EXERCISE =>
Only lines containing the string "source" belong in the answer; find them in the records and copy them.

------------------------------------------------

(** source: internal/core/capability/client.go:284-426 (packages, files, the firewall, processes);
    the keys of a map are written in their order *)
Definition remote (X : Set) (op : agent_op X) : prog E X :=
  match op in agent_op X return prog E X with
  | ServiceAct v name => remote_service v name
  | ServiceStatus_ name => remote_ServiceStatus name
  | ServiceLogs_ name lines => remote_ServiceLogs name lines
  | FileLogs_ path lines => remote_FileLogs path lines
  | CommandExecute_ command args => remote_CommandExecute command args
  | PackageInstall_ pkg => remote_package "install" pkg
  | PackageRemove_ pkg => remote_package "remove" pkg
  | PackageUpdate_ pkg => remote_package "update" pkg
  | PackageInstalled_ pkg => call_ "package.status" (str_member "package" pkg) (false, "") (Some (unmarshal installed_fields (false, "")))
  | FileRead_ path => call_ "file.read" (str_member "path" path) "" (Some decode_bytes)
  | FileWrite_ path content mode =>
      act "file.write" (bytes_member "content" content ++ int_member "mode" mode ++ str_member "path" path)%list
  | FileDelete_ path => act "file.delete" (str_member "path" path)
  | FileRename_ old new => act "file.rename" (str_member "new_path" new ++ str_member "old_path" old)%list
  | FileCopy_ src dst => act "file.copy" (str_member "dst_path" dst ++ str_member "src_path" src)%list
  | FileChmod_ path mode => act "file.chmod" (int_member "mode" mode ++ str_member "path" path)%list
  | FileChown_ path uid gid => act "file.chown" (int_member "gid" gid ++ str_member "path" path ++ int_member "uid" uid)%list
  | DirCreate_ path mode => act "directory.create" (int_member "mode" mode ++ str_member "path" path)%list
  | ArchiveCreateOp paths dst => act "archive.create" (str_member "dst_path" dst ++ strings_member "paths" paths)%list
  | ArchiveExtractOp src dst => act "archive.extract" (str_member "dst_dir" dst ++ str_member "src_path" src)%list
  | FirewallStatusOp => call_ "firewall.status" [] zero_status (Some (unmarshal firewall_status_fields zero_status))
  | FirewallRuleOp req => act "firewall.rule" (rule_request_members req)
  | FirewallDeleteOp id => act "firewall.delete" (str_member "id" id)
  | FirewallListOp => call_ "firewall.list" [] [] (Some decode_rules)
  | FirewallToggleOp enable => act "firewall.toggle" (bool_member "enable" enable)
  | FirewallResetOp => act "firewall.reset" []
  | ProcessKill_ pid force => act "process.kill" (bool_member "force" force ++ int_member "pid" pid)%list
  | NginxSiteApply_ action domain content => remote_NginxSiteApply action domain content
  | SiteRootPrepare_ path => remote_SiteRootPrepare path
  | UnixSocketExists_ path => remote_UnixSocketExists path
  | SiteHTTPProbe_ domain => remote_SiteHTTPProbe domain
  | CertificateObtain_ domain webroot email => remote_CertificateObtain domain webroot email
  end.
(** source: internal/core/capability/cron.go:30-45 (CronCreate, CronUpdate) and 84-91 (CronValidate):
    the command of a job *)
Definition remote_job {A : Set} (kind : string) (job : wire_job) (zero : A) (decode : string -> option A) : prog E (result error A) :=
  call_ kind (job_members job) zero (Some decode).

(** source: internal/core/capability/cron.go:52-67 (CronEnable, CronDisable) and 22-29 (CronGet) *)
Definition remote_job_id (kind id : string) : prog E (result error wire_job) :=
  call_ kind (str_member "id" id) zero_job (Some (unmarshal job_fields zero_job)).

(** source: internal/core/capability/cron.go:46-51 (CronDelete) *)
Definition remote_CronDelete (id : string) : prog E (result error ()) := act "cron.delete" (str_member "id" id).
End router.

------------------------------------------------

TASK SOLUTION =>
(** source: internal/core/capability/client.go:284-426 (packages, files, the firewall, processes);
(** source: internal/core/capability/cron.go:30-45 (CronCreate, CronUpdate) and 84-91 (CronValidate):
(** source: internal/core/capability/cron.go:52-67 (CronEnable, CronDisable) and 22-29 (CronGet) *)
(** source: internal/core/capability/cron.go:46-51 (CronDelete) *)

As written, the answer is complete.